• Required action:
Every line of the data below needs to be reproduced exactly.

═════ Supplied information ═════

Lemma frame_get_market_prices {E : Env} (data : value) :
  spec (marketflow.handle_get_market_prices data) (frame nothing).
Proof.
  unfold marketflow.handle_get_market_prices, marketflow.missing_body.
  repeat spec_step frame_side.
Qed.

Lemma frame_check_product_availability {E : Env} (data : value) :
  spec (marketflow.handle_check_product_availability data) (frame nothing).
Proof.
  unfold marketflow.handle_check_product_availability, marketflow.missing_body.
  repeat spec_step frame_side.
Qed.

Lemma order_items_rows {E : Env} (order_id : string) (items : list value) :
  forall (rows : list value) (total_amount : float),
    spec (marketflow.order_items order_id items rows total_amount)
         (fun r new =>
            new = [] /\
            forall collected, r = Ok collected ->
            forall rows' total', collected = inr (rows', total') ->
            List.length rows' = (List.length rows + List.length items)%nat).
Proof.
  induction items as [|item rest IH]; intros rows total_amount;
    cbn [marketflow.order_items].
  - apply spec_ret. split; [reflexivity|].
    intros collected [= <-] rows' total' [= <- <-]. cbn [List.length]. lia.
  - apply spec_bind_silent; [apply silent_order_item| |].
    + intros e. split; [reflexivity|discriminate].
    + intros [status_code response_body|row line_item_total].
      * apply spec_ret. split; [reflexivity|]. intros collected [= <-]. discriminate.
      * eapply spec_weaken; [apply IH|].
        intros r new [-> H]. split; [reflexivity|].
        intros collected Hr rows' total' Hc.
        rewrite (H collected Hr rows' total' Hc), length_app.
        cbn [List.length]. lia.
Qed.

═════

• Solution for this problem:
Lemma frame_get_market_prices {E : Env} (data : value) :
  spec (marketflow.handle_get_market_prices data) (frame nothing).
Proof.
  unfold marketflow.handle_get_market_prices, marketflow.missing_body.
  repeat spec_step frame_side.
Qed.

Lemma frame_check_product_availability {E : Env} (data : value) :
  spec (marketflow.handle_check_product_availability data) (frame nothing).
Proof.
  unfold marketflow.handle_check_product_availability, marketflow.missing_body.
  repeat spec_step frame_side.
Qed.

Lemma order_items_rows {E : Env} (order_id : string) (items : list value) :
  forall (rows : list value) (total_amount : float),
    spec (marketflow.order_items order_id items rows total_amount)
         (fun r new =>
            new = [] /\
            forall collected, r = Ok collected ->
            forall rows' total', collected = inr (rows', total') ->
            List.length rows' = (List.length rows + List.length items)%nat).
Proof.
  induction items as [|item rest IH]; intros rows total_amount;
    cbn [marketflow.order_items].
  - apply spec_ret. split; [reflexivity|].
    intros collected [= <-] rows' total' [= <- <-]. cbn [List.length]. lia.
  - apply spec_bind_silent; [apply silent_order_item| |].
    + intros e. split; [reflexivity|discriminate].
    + intros [status_code response_body|row line_item_total].
      * apply spec_ret. split; [reflexivity|]. intros collected [= <-]. discriminate.
      * eapply spec_weaken; [apply IH|].
        intros r new [-> H]. split; [reflexivity|].
        intros collected Hr rows' total' Hc.
        rewrite (H collected Hr rows' total' Hc), length_app.
        cbn [List.length]. lia.
Qed.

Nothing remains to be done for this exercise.